Posted on:1997-05-05Degree:Ph.DType:Thesis
University:Yale UniversityCandidate:Hsu, Chuanhsi StephenFull Text:PDF
GTID:2468390014480862Subject:Anthropology
Abstract/Summary:
This study examines the Chinese concept of 'face' (mianzi or lian, one's positive social image) and its deployment in everyday social interaction. The concept is relevant to virtually all encounters among Chinese people and powerfully shapes their conduct vis-a-vis one another. In spite of a few social scientific studies, there has not yet been an ethnographically-grounded, systematic treatment of this subject. Based on data collected during twelve months' fieldwork in the city of Beijing, this study attempts first to describe and analyze the two major Chinese terms for 'face' (mianzi and lian), states of 'face' as captured by indigenous expressions, and local understandings of 'face' as a dominant social motive.

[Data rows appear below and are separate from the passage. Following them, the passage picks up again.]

(** X21. Round trip.  Over a database that executes every statement, with a
    parser that records the block number it is given: a batch whose blocks
    all are at or above the first block [from] of [epochUntil], pushed into
    a store that holds nothing at or above [from], is taken back by [Popn]:
    every table and every partition count is as before the push. *)
Theorem Pushn_Popn_round_trip E dataSlice logPartition epochUntil from to db db1 :
  (forall op, faults E op = None) ->
  (forall log cid bn ext, BlockNumber (ParseCfxLog E log cid bn ext) = bn) ->
  epochBlockMap db !! epochUntil = Some (from, to) ->
  Forall (fun data => Forall (fun block => from <= bnUint64 block) (Blocks data))
    dataSlice ->
  NoDup (Index <$> partitionsOf bnPartitionedLogEntity db) ->
  logPartition ∈ partitionsOf bnPartitionedLogEntity db ->
  Forall (fun p => 0 <= Count p /\ isCandidate from p = false)
    (partitionsOf bnPartitionedLogEntity db) ->
  (forall old, tables db !! Index logPartition = Some old ->
               Forall (fun r => BlockNumber r < from) old) ->
  Pushn E dataSlice logPartition db = (Ok tt, db1) ->
  exists db2,
    Popn E epochUntil db1 = (Ok tt, db2)
    /\ tables db2 = tables db
    /\ Count <$> partitionsOf bnPartitionedLogEntity db2 =
       Count <$> partitionsOf bnPartitionedLogEntity db
    /\ Index <$> partitionsOf bnPartitionedLogEntity db2 =
       Index <$> partitionsOf bnPartitionedLogEntity db.
Proof.
  intros Hok Hparse Hmap Hblocks Hnd Htarget Hstore Hold Hpush.
  set (ps := partitionsOf bnPartitionedLogEntity db) in *.
  assert (Hquiet : forall dbq,
            epochBlockMap dbq !! epochUntil = Some (from, to) ->
            (forall q, q ∈ partitionsOf bnPartitionedLogEntity dbq ->
                       isCandidate from q = false) ->
            exists db2,
              Popn E epochUntil dbq = (Ok tt, db2)
              /\ tables db2 = tables dbq
              /\ partitionsOf bnPartitionedLogEntity db2 =
                 partitionsOf bnPartitionedLogEntity dbq).
  { intros dbq Hmapq Hnone. eexists.
    rewrite (Popn_loop E epochUntil dbq from to (Hok _) Hmapq (Hok _)).
    assert (worklist dbq from = []) as ->.
    { unfold worklist. by rewrite filter_none. }
    cbn [forEach]. split; [done|]. split; [done|].
    rewrite partitionsOf_set.
    rewrite <- (list_fmap_id (partitionsOf _ dbq)) at 2.
    apply list_fmap_ext. intros _ q Hq%list_elem_of_lookup_2. cbn.
    unfold truncateRange. by rewrite (Hnone q Hq). }
  destruct (decide (expectedLogs E dataSlice = [])) as [Hnone|Hsome].
  { pose proof (collected_batch E dataSlice db []) as Hc. rewrite Hnone in Hc.
    assert (db1 = db) as ->.
    { revert Hpush. unfold Pushn, bind at 1.
      destruct (forEach dataSlice (pushEpoch E) [] db) as [[rows|e|] db0]; [|done..].
      cbn in Hc. destruct Hc as ((rows' & [= ->] & Hrows) & _ & _ & _ & _ & Hsame).
      apply Forall2_nil_inv_r in Hrows as ->. rewrite (Hsame eq_refl).
      by intros [= <-]. }
    destruct (Hquiet db Hmap) as (db2 & Hrun & Ht & Hp).
    { intros q Hq. rewrite Forall_forall in Hstore. by apply Hstore. }
    exists db2. by rewrite Hp. }
  destruct (Pushn_written E dataSlice logPartition db db1 Hpush Hsome)
    as (rows & old & lastData & pivot & bnMin & Hrows & Holdt & Htab & Hlast & Hpivot
        & Hps1 & Hb1).
  set (index := Index logPartition) in *.
  set (n := Z.of_nat (length rows)) in *.
  set (ps1 := partitionsOf bnPartitionedLogEntity db1) in *.
  assert (Hmap1 : epochBlockMap db1 !! epochUntil = Some (from, to)) by by rewrite Hb1.
  (* the rows of the batch are at or above [from], the old ones below *)
  assert (Hkept : keptBelow from (old ++ rows) = old).
  { unfold keptBelow. rewrite filter_app.
    assert (filter (fun r => BlockNumber r < from) old = old) as ->.
    { specialize (Hold old Holdt). clear -Hold.
      induction Hold as [|r old Hr _ IH]; [done|].
      by rewrite filter_cons, decide_True, IH. }
    assert (filter (fun r => BlockNumber r < from) rows = []) as ->;
      [|by rewrite app_nil_r].
    pose proof (expectedLogs_blocks E dataSlice (fun bn => from <= bn) Hblocks) as Hbn.
    clear -Hrows Hbn Hparse.
    induction Hrows as [|row it rows items (cid & _ & ->) _ IH]; [done|].
    apply Forall_cons in Hbn as [Hit Hbn].
    rewrite filter_cons, decide_False by (rewrite Hparse; lia). by apply IH. }
  (* the candidates after the push: the target partition only *)
  assert (Hpivot_bn : from <= bnUint64 pivot).
  { apply last_elem in Hlast, Hpivot. rewrite Forall_forall in Hblocks.
    specialize (Hblocks lastData Hlast). rewrite Forall_forall in Hblocks.
    by apply Hblocks. }
  assert (Hidx1 : Index <$> ps1 = Index <$> ps).
  { rewrite Hps1. by rewrite !Index_updatePartition. }
  assert (Hcand : forall q, q ∈ ps1 -> isCandidate from q = true -> Index q = index).
  { intros q. rewrite Hps1. unfold updatePartition.
    rewrite <- list_fmap_compose.
    intros (q0 & -> & Hq0)%list_elem_of_fmap. cbn.
    rewrite Forall_forall in Hstore. destruct (Hstore q0 Hq0) as [_ Hq0c].
    destruct (Z.eqb_spec (Index q0) index) as [Heq|Hne].
    - cbn. by rewrite (proj2 (Z.eqb_eq _ _) Heq).
    - rewrite (proj2 (Z.eqb_neq _ _) Hne). congruence. }
  assert (Htarget1 : exists q, q ∈ ps1 /\ isCandidate from q = true /\ Index q = index).
  { exists (addCount n (widen bnMin (bnUint64 pivot) logPartition)).
    split; [|split; [|done]].
    - rewrite Hps1. unfold updatePartition. rewrite <- list_fmap_compose.
      apply list_elem_of_fmap. exists logPartition. split; [|done]. cbn.
      fold index. rewrite Z.eqb_refl. cbn. fold index. by rewrite Z.eqb_refl.
    - unfold isCandidate. cbn. destruct (BnMax logPartition); lia. }
  destruct (worklist_descending db1 from) as [_ Hperm]. fold ps1 in Hperm.
  assert (Hin : forall i, i ∈ Index <$> worklist db1 from <-> i = index).
  { intros i. rewrite Hperm. split.
    - intros (q & -> & [Hc Hq]%list_elem_of_filter)%list_elem_of_fmap. by apply Hcand.
    - intros ->. destruct Htarget1 as (q & Hq & Hc & <-).
      apply list_elem_of_fmap_2. by apply list_elem_of_filter. }
  assert (Hndw : NoDup (Index <$> worklist db1 from)).
  { rewrite Hperm. eapply sublist_NoDup; [rewrite <- Hidx1 in Hnd; exact Hnd|].
    apply fmap_sublist, sublist_filter. }
  set (db0 := setPartitions
                (<[bnPartitionedLogEntity := truncateRange from <$> ps1]> (partitions db1))
                (logStatement (OpShrinkBnRange bnPartitionedLogEntity from)
                   (logStatement (OpBlockRange epochUntil) db1))).
  destruct (popPartitions_ok E from Hok (fun _ => n) (worklist db1 from) db0 Hndw)
    as (db2 & Hrun & _ & Htab2 & Hps2 & _ & _).
  { intros q Hq.
    assert (Index q = index) as ->
      by (apply Hin; by apply list_elem_of_fmap_2).
    unfold deleted. change (tables db0) with (tables db1).
    rewrite Htab, lookup_insert_eq. split; [done|].
    rewrite Hkept, length_app. unfold n. lia. }
  exists db2. rewrite (Popn_loop E epochUntil db1 from to (Hok _) Hmap1 (Hok _)).
  split; [exact Hrun|]. split; [|].
  - apply map_eq. intros i. rewrite Htab2. change (tables db0) with (tables db1).
    rewrite Htab. case_bool_decide as Hi.
    + apply Hin in Hi as ->. rewrite lookup_insert_eq. cbn. by rewrite Hkept.
    + rewrite lookup_insert_ne; [done|]. intros <-. by apply Hi, Hin.
  - rewrite Hps2. unfold db0 at 1 2. rewrite partitionsOf_set.
    destruct (counts_after_loop (fun _ => n) (worklist db1 from)
                (truncateRange from <$> ps1) Hndw) as [Hcount Hindex].
    cbn zeta in Hcount, Hindex. rewrite Hcount, Hindex.
    rewrite <- !list_fmap_compose. split.
    + rewrite Hps1. unfold updatePartition.
      rewrite <- !list_fmap_compose. apply Forall_fmap_ext.
      eapply Forall_impl; [exact Hstore|]. intros q [Hq _]. cbn in Hq |- *.
      rewrite Index_truncateRange.
      assert (Hc : forall p, Count (truncateRange from p) = Count p).
      { intros p. unfold truncateRange. destruct (isCandidate from p); [|done].
        destruct (BnMin p) as [lo|]; [|done]. by destruct (from <=? lo). }
      rewrite Hc.
      destruct (Z.eqb_spec (Index q) index) as [Heq|Hne].
      * cbn. rewrite (proj2 (Z.eqb_eq _ _) Heq). cbn.
        rewrite bool_decide_eq_true_2 by by apply Hin. unfold n. lia.
      * rewrite (proj2 (Z.eqb_neq _ _) Hne).
        rewrite bool_decide_eq_false_2; [done|]. by intros ?%Hin.
    + rewrite list_fmap_compose, <- Hidx1.
      rewrite <- list_fmap_compose. apply list_fmap_ext. intros _ q _.
      apply Index_truncateRange.
Qed.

It then examines how a concern with 'face' shapes people's actual social interaction by analyzing features of 'face'--relevant events, emotive experiences in various states of 'face,' tactics of 'face'--management, and strategic uses of other people's concern with 'face.' To help explicate the Chinese preoccupation with 'face,' this thesis also attempts to show, on the one hand, how Confucianism and Chinese social structure have promoted an extensive emphasis on social performance and, on the other, how a concern with 'face' is explicitly inculcated in individuals. A number of recent theoretical approaches including interpretive anthropology, practice theory, and the anthropology of emotion, are brought to the subject under study.